Autocrine and paracrine growth stimulation of cells derived from human skin.

Abstract

A sensitive serum-free culture system was used to demonstrate that cells derived from normal human skin release soluble mediators which can modulate keratinocyte, melanocyte, and fibroblast growth in vitro. In M199 supplemented with epidermal growth factor, hydrocortisone, insulin, transferrin, triidothyronine, bovine serum albumin, and an extract of bovine hypothalamus, keratinocytes underwent approximately three to five cumulative population doublings (CPD) over a 7-day period.
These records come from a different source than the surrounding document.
(** One turn of the loop: the number has come, or the wait goes on. *)
Lemma wp_join_turn addr0 s0 n k G s :
  waiting s0 -> 0 <= k -> ok G [] [] 0 s -> joining addr0 s0 (Datatypes.S n) k s ->
  wp pending (poll_turn fuel no_hook no_function no_connect)
    (fun stop s' => exists G', G ⊆ G' /\ if stop : bool then exists l, joined addr0 s0 k G' l s' else ok G' [] [] 0 s' /\ joining addr0 s0 n k s') s.
Proof.
  intros Hw Hk Hc Hj. unfold poll_turn. apply wp_bind, wp_gets, wp_bind, wp_never.
  eapply wp_mono; [eapply wp_also; [exact (wp_pollForCompletion cb_holds _ _ _ _ _ _ true Hc)|]|].
  { eapply wp_conj; [eapply wp_weaken; [|apply wp_conj; [apply sent_quiet|apply poll_takes]]; done|apply settles]. }
  intros e s1 [[Hq Ho] [[Hsn Htk] Hca]].
  assert (joining addr0 s0 (Datatypes.S n) k s1) as Hj1 by (eapply joining_step; [exact Hj|exact Hca|apply Hq|exact Hsn|apply Hq|by eexists]).
  destruct e as [[[] c]|]; simpl in Ho.
  - apply wp_bind, wp_gets. assert (disableReceive (cx_conn s1) = false) as ->.
    { destruct (jo_conn _ _ _ _ _ Hj1) as (? & ? & _ & -> & _). exact (proj2 (wt_flags _ Hw)). }
    apply wp_bind. eapply wp_mono; [eapply wp_join_message; try done|intros r s2 Hr; by apply wp_ret].
    destruct (jo_takes _ _ _ _ _ Hj) as [handled Ht]. exists handled. by eapply takes_trans.
  - destruct (co_live _ _ _ _ _ _ Ho c) as [act Hact]; [apply elem_of_app; right; by left|].
    pose proof (co_acts _ _ _ _ _ _ Ho _ _ Hact) as [Hpos _]. unfold IOC_LF_NO_WAKEUP_POST_ACTION. replace (c =? -1) with false by lia.
    rewrite app_nil_r in Ho. apply wp_bind, wp_never. eapply wp_mono; [eapply wp_also; [by apply (wp_finish_action G); [|exact (jo_keep _ _ _ _ _ Hj1)]|apply settles]|].
    intros r s2 [(-> & Hc2 & Hap2 & Hep2 & Hcn2) Hca2]. apply wp_ret. exists G. split; [done|]. split; [done|]. apply joining_less.
    eapply joining_step; [exact Hj1|exact Hca2|done|by rewrite Hep2|by rewrite Hcn2|exists []; by apply takes_none; rewrite ?Hep2, ?Hcn2].
  - apply wp_ret. exists G. split; [done|]. split; [done|]. by apply joining_less.
Qed.

Lemma wp_join_wait addr0 s0 n k : forall G s,
  waiting s0 -> 0 <= k -> ok G [] [] 0 s -> joining addr0 s0 n k s ->
  wp pending (poll fuel no_hook no_function no_connect n true) (fun _ s' => exists G' l, G ⊆ G' /\ joined addr0 s0 k G' l s') s.
Proof.
  induction n as [|n IH]; intros G s Hw Hk Hc Hj; [by right|]. cbn [poll]. apply wp_bind.
  eapply wp_mono; [by eapply wp_join_turn|]. intros [] s1 (G1 & HG1 & Hs1); cbn [orb negb].
  - destruct Hs1 as [l Hl]. apply wp_ret. by exists G1, l.
  - destruct Hs1 as [Hc1 Hj1]. eapply wp_mono; [by eapply IH|]. intros _ s2 (G2 & l & HG2 & Hs2). exists G2, l. split; [by etransitivity|done].
Qed.

(** *** joinServer *)

(** A call to libfabric on names. *)
Lemma ext_ok G held busy d s x :
  fa_ep x = ep s -> lc_live x = lc_live (s_ext (cx_sys s)) -> (forall a, fa_target x a -> fa_target (s_ext (cx_sys s)) a) ->
  ok G held busy d s -> ok G held busy d (with_ext x s).
Proof.
  intros He Hl Ht Hc. change (fa_ep x) with (ep (with_ext x s)) in He. eapply conn_ok_quiet; [exact Hc| |..].
  - constructor; try done. simpl. by destruct (cx_conn s).
  - unfold flight. by rewrite He.
  - unfold flight. rewrite He. apply (co_pending _ _ _ _ _ _ Hc).
  - unfold all_recvs, flight. by rewrite He.
Qed.

(** The address that libfabric gives to the server, and the first message. *)
Definition server_address s : Z := (fi_av_insert dest_addr (s_ext (cx_sys s))).1.2.
Definition hello s : list byte :=
  m_bytes (cx_mem s) (fillProtocolHeader (msg_code IOC_LF_MSG_CONNECT_INIT) (cx_conn s)) ++
  m_bytes (cx_mem s) (mkFirstClient (fi_getname (fi_av_insert dest_addr (s_ext (cx_sys s))).2).1.2).

(** The connection has its number. *)
Record connected (k : Z) s s' : Prop := {
  cn_ok : exists G, ok G [] [] 0 s';
  cn_app : cx_app s' = cx_app s;
  cn_patient : patient_for k s';
  cn_size : msgBufferSize (s_domain (cx_sys s')) = msgBufferSize (s_domain (cx_sys s));
  cn_answer : exists l (w : LibfabricFirstHandshake) p remote next addr,
    ep_sent (ep s') = ep_sent (ep s) ++ (server_address s, hello s) :: l /\
    sm_find IOC_LF_SERVER_ID remote = Some addr /\ (Z.of_nat (length l) <= 4294967296 -> addr = server_at (server_address s) l) /\
    welcomes (clientId (cx_conn s)) (tcpClientId (cx_conn s)) (tcpClientKey (cx_conn s)) l /\ last_message s s' IOC_LF_MSG_ASSIGN_ID p /\
    message_at (cx_mem s') p (recvBuffersSize (cx_conn s)) w /\ hs_protocolVersion w = IOC_LF_PROTOCOL_VERSION /\
    cx_conn s' = set_queue (cqEntries (cx_conn s')) (pendingAction (cx_conn s')) (set_clientId (hs_assignLfClientId w)
      (set_remote remote next (registerHook (msg_code IOC_LF_MSG_ASSIGN_ID) None (cx_conn s))));
}.

(** A connection whose receive buffers are posted. *)
Record unjoined (k : Z) s : Prop := {
  un_ready : ready cb_holds s;
  un_hooks : hooks (cx_conn s) = ∅;
  un_flags : checkClientAuth (cx_conn s) = false /\ disableReceive (cx_conn s) = false;
  un_next : nextEndpointId (cx_conn s) = 0;
  un_patient : patient_for (Z.of_nat turns + 1 + k) s;
  un_keep : keeping s;
}.

(** The state in which the first message is sent. *)
Definition named s : S :=
  with_conn (fun c => registerHook (msg_code IOC_LF_MSG_ASSIGN_ID) None
    (set_remote (sm_insert IOC_LF_SERVER_ID (server_address s) (remoteLiAddr c)) (nextEndpointId c) c))
    (with_ext (fi_getname (fi_av_insert dest_addr (s_ext (cx_sys s))).2).2 s).

Lemma named_ok G s : ok G [] [] 0 s -> ok G [] [] 0 (named s) /\ calmer s (named s) /\ ep (named s) = ep s.
Proof.
  intros Hc. set (x := (fi_av_insert dest_addr (s_ext (cx_sys s))).2). assert (ep (named s) = ep s) as He.
  { unfold ep. simpl. rewrite fi_getname_ep. apply fi_av_insert_ep. }
  split; [|split; [by apply calmer_same|done]]. unfold named. apply ok_conn; try done. apply ext_ok; [exact He| |..|done].
  - rewrite fi_getname_live. apply fi_av_insert_live.
  - intros a Ha%fi_getname_target. by eapply fi_av_insert_target.
Qed.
Addition of 20% keratinocyte-conditioned medium more than doubled keratinocyte growth and increased fibroblast growth 25-40% above controls. Dermal fibroblasts maintained in the same serum-free hormone-supplemented medium (SFHSM) alone underwent approximately 4.5-5.5 CPD over a 7-day period; 20% fibroblast-conditioned medium increased fibroblast growth 50-80% and increased keratinocyte growth 30-50%. Melanocytes maintained in the same SFHSM underwent approximately 1 CPD over a 14-day period and 2 CPD if the medium was supplemented with 2% fetal bovine serum (FBS). Addition of 20% melanocyte-conditioned medium more than doubled melanocyte growth in either SFHSM or in medium containing 2% FBS, but decreased both keratinocyte and fibroblast growth up to 30-60%. None of the conditioned media altered cellular morphology. These data provide the first demonstration of mutual growth modulation by cell types normally contiguous in vivo and expand existing evidence for autocrine and paracrine growth regulation by normal human cells.